| First Author | Layman AAK | Year | 2017 |
| Journal | Nat Commun | Volume | 8 |
| Pages | 15677 | PubMed ID | 28580955 |
| Mgi Jnum | J:250226 | Mgi Id | MGI:5920385 |
| Doi | 10.1038/ncomms15677 | Citation | Layman AAK, et al. (2017) Ndfip1 restricts mTORC1 signalling and glycolysis in regulatory T cells to prevent autoinflammatory disease. Nat Commun 8:15677 |
| abstractText | Foxp3+ T regulatory (Treg) cells suppress immune cell activation and establish normal immune homeostasis. How Treg cells maintain their identity is not completely understood.

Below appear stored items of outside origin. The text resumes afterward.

(* ===== verification/Client.v ===== *)
(** The client half of sessions: listen/pool.go's [sessionCall] and the
    [FrameClient] calls of listen/framed.go over it.

    The world of a client is the pool, its connections by number, and what the
    outside does: the results of dialing, the answers of [idleIntact], the clock
    and the context of the call. *)

From S2P Require Import Prelude GoStrings GoError ProofLadder Peer Binding GoIO Frame GoFilepath PathIdentity Program ServerConn Pool.

(** [errors.As] with a [*ProofRefusal] target. *)
Fixpoint errors_as_refusal (e : err) : option err :=
  match e with
  | RefusalErr _ _ => Some e
  | Wrap _ cs | Join_ cs =>
      (fix first (l : list err) :=
         match l with
         | [] => None
         | c :: l' => match errors_as_refusal c with Some x => Some x | None => first l' end
         end) cs
  | _ => None
  end.

(** [writeSignalsClosedPeer] where the platform adds nothing. *)
Definition writeSignalsClosedPeer (e : err) : bool :=
  errors_is_errno e EPIPE || errors_is_errno e ECONNRESET || errors_is e IoErrClosedPipe || errors_is e NetErrClosed.

Section Client.
Context `{FileSystem}.
Context {W S : Type}.
Context (bindServerHandle : Z → option Options → W → (binder S * Peer * S) + (err * W)).
Context (timeNow : S → Time * S).
Context (timeText : Time → string).

Abbreviation guarded := (ServerConn.guarded (W:=W) (S:=S)).

(** [ctx.Err()], asked now. *)
Definition ctxErr (g : guarded) : option err * guarded := let g := moment g in (ctx_done g.1, g).

(** [refusalAfterWriteError]. *)
Definition refusalAfterWriteError (writeErr : err) (opening : bool) (g : guarded) : err * guarded :=
  let '(done, g) := ctxErr g in
  if match done with Some _ => true | None => false end || negb (writeSignalsClosedPeer writeErr) then (writeErr, g)
  else
    let '(header, _, e, g) := readUint32 g in
    match e with
    | Some _ => (writeErr, g)
    | None =>
        let '(header, e, g) :=
          if opening && ((header =? sessionAccept) || (header =? sessionDecline) || (header =? sessionUnsupported))
          then let '(h, _, e, g) := readUint32 g in (h, e, g)
          else (header, None, g) in
        match e with
        | Some _ => (writeErr, g)
        | None =>
            if negb (header =? proofRefusalHeader) then (writeErr, g)
            else let '(refusal, g) := readProofRefusal g in (default writeErr (errors_as_refusal refusal), g)
        end
    end.

(** [writeFreshSessionHeader]. *)
Definition writeFreshSessionHeader (flags : Z) (g : guarded) : option err * guarded :=
  match writeUint32 flags g with
  | (Some e, g) => let '(e, g) := refusalAfterWriteError e true g in (Some e, g)
  | (None, g) => (None, g)
  end.

(** [singleOnSession]. *)
Definition singleOnSession (frame : list byte) (limit : Z) (oneWay : bool) (g : guarded) : result (list byte) * guarded :=
  match writeAll frame g with
  | (Some e, g) => let '(e, g) := refusalAfterWriteError e false g in (Err e, g)
  | (None, g) =>
      if oneWay then
        match waitFrameEOF g with
        | (Some e, g) => (Err e, g)
        | (None, g) => (Ok [], g)
        end
      else readFrame limit g
  end.

(** ** The world of a client *)

Record world := mkWorld {
  wpool : framePool;
  wconns : gmap nat (serverConn (W:=W) (S:=S));
  wnext : nat;
  wdials : list (result (conn * netConn * W));
  wpeeks : list bool;
  wclock : list Time;
  wctx : context
}.

Definition set_pool (w : world) (p : framePool) : world :=
  mkWorld p (wconns w) (wnext w) (wdials w) (wpeeks w) (wclock w) (wctx w).
Definition set_conns (w : world) (m : gmap nat serverConn) : world :=
  mkWorld (wpool w) m (wnext w) (wdials w) (wpeeks w) (wclock w) (wctx w).

(** [time.Now]. *)
Definition now (w : world) : Time * world :=
  match wclock w with
  | [] => (0, w)
  | t :: rest => (t, mkWorld (wpool w) (wconns w) (wnext w) (wdials w) (wpeeks w) rest (wctx w))
  end.

(** Closing connections by number. *)
Definition closeConn (id : nat) (w : world) : world := set_conns w (alter scClose id (wconns w)).

Definition closeAll (l : list nat) (w : world) : world := fold_left (λ w id, closeConn id w) l w.

(** An operation of the call on one of its connections. *)
Definition onConn {A} (id : nat) (f : guarded → A * guarded) (dflt : A) (w : world) : A * world :=
  match wconns w !! id with
  | None => (dflt, w)
  | Some c =>
      let '(a, (x, c')) := f (wctx w, c) in
      (a, mkWorld (wpool w) (<[id:=c']> (wconns w)) (wnext w) (wdials w) (wpeeks w) (wclock w) x)
  end.

(** [frames.take]. *)
Definition takeConn (key : string) (w : world) : option nat * world :=
  let '(t, w) := now w in
  let '(r, shut, peeks, p) := take_ key t (wpeeks w) (wpool w) in
  (r, closeAll shut (mkWorld p (wconns w) (wnext w) (wdials w) peeks (wclock w) (wctx w))).

(** [frames.put]. *)
Definition putConn (key : string) (id : nat) (w : world) : world :=
  let '(t, w) := now w in
  let '(shut, p) := put_ key id t (wpool w) in closeAll shut (set_pool w p).

(** A new connection joins the world. *)
Definition addConn (c : serverConn) (w : world) : nat * world :=
  (wnext w, mkWorld (wpool w) (<[wnext w:=c]> (wconns w)) (Datatypes.S (wnext w)) (wdials w) (wpeeks w) (wclock w) (wctx w)).

(** [dialFramed]: the next result of dialing. *)
Definition dialFramed (w : world) : result (conn * netConn * W) * world :=
  match wdials w with
  | [] => (Err (Plain "dial: no such endpoint"), w)
  | d :: rest => (d, mkWorld (wpool w) (wconns w) (wnext w) rest (wpeeks w) (wclock w) (wctx w))
  end.

(** What [dialSession] and [connect] do with a dialed connection: a deadline, the
    guard with its [AfterFunc], and authentication. A connection that takes no
    deadline is closed at once. *)
Definition guardConn (server : option ServerExpectation) (d : conn * netConn * W) (w : world)
    : (err + (option err * nat)) * world :=
  let '(n, h, plat) := d in
  let '(connectedAt, w) := now w in
  let '(e, n) := connSetDeadline (Deadline (wctx w)) n in
  match e with
  | Some e => let '(_, w) := addConn (mkServerConn (connClose n) h plat true None None false) w in (inl e, w)
  | None =>
      let '(id, w) := addConn (mkServerConn n h plat false None None true) w in
      let '(e, w) := onConn id (authenticate bindServerHandle timeNow server connectedAt) None w in
      (inr (e, id), w)
  end.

Here we show that Ndfip1, a coactivator of Nedd4-family E3 ubiquitin ligases, is required for Treg cell stability and function. Ndfip1 deletion in Treg cells results in autoinflammatory disease. Ndfip1-deficient Treg cells are highly proliferative and are more likely to lose Foxp3 expression to become IL-4-producing TH2 effector cells. Proteomic analyses indicate altered metabolic signature of Ndfip1-deficient Treg cells and metabolic profiling reveals elevated glycolysis and increased mTORC1 signalling. Ndfip1 restricts Treg cell metabolism and IL-4 production via distinct mechanisms, as IL-4 deficiency does not prevent hyperproliferation or elevated mTORC1 signalling in Ndfip1-deficient Treg cells. Thus, Ndfip1 preserves Treg lineage stability and immune homeostasis by preventing the expansion of highly proliferative and metabolically active Treg cells and by preventing pathological secretion of IL-4 from Treg cells. |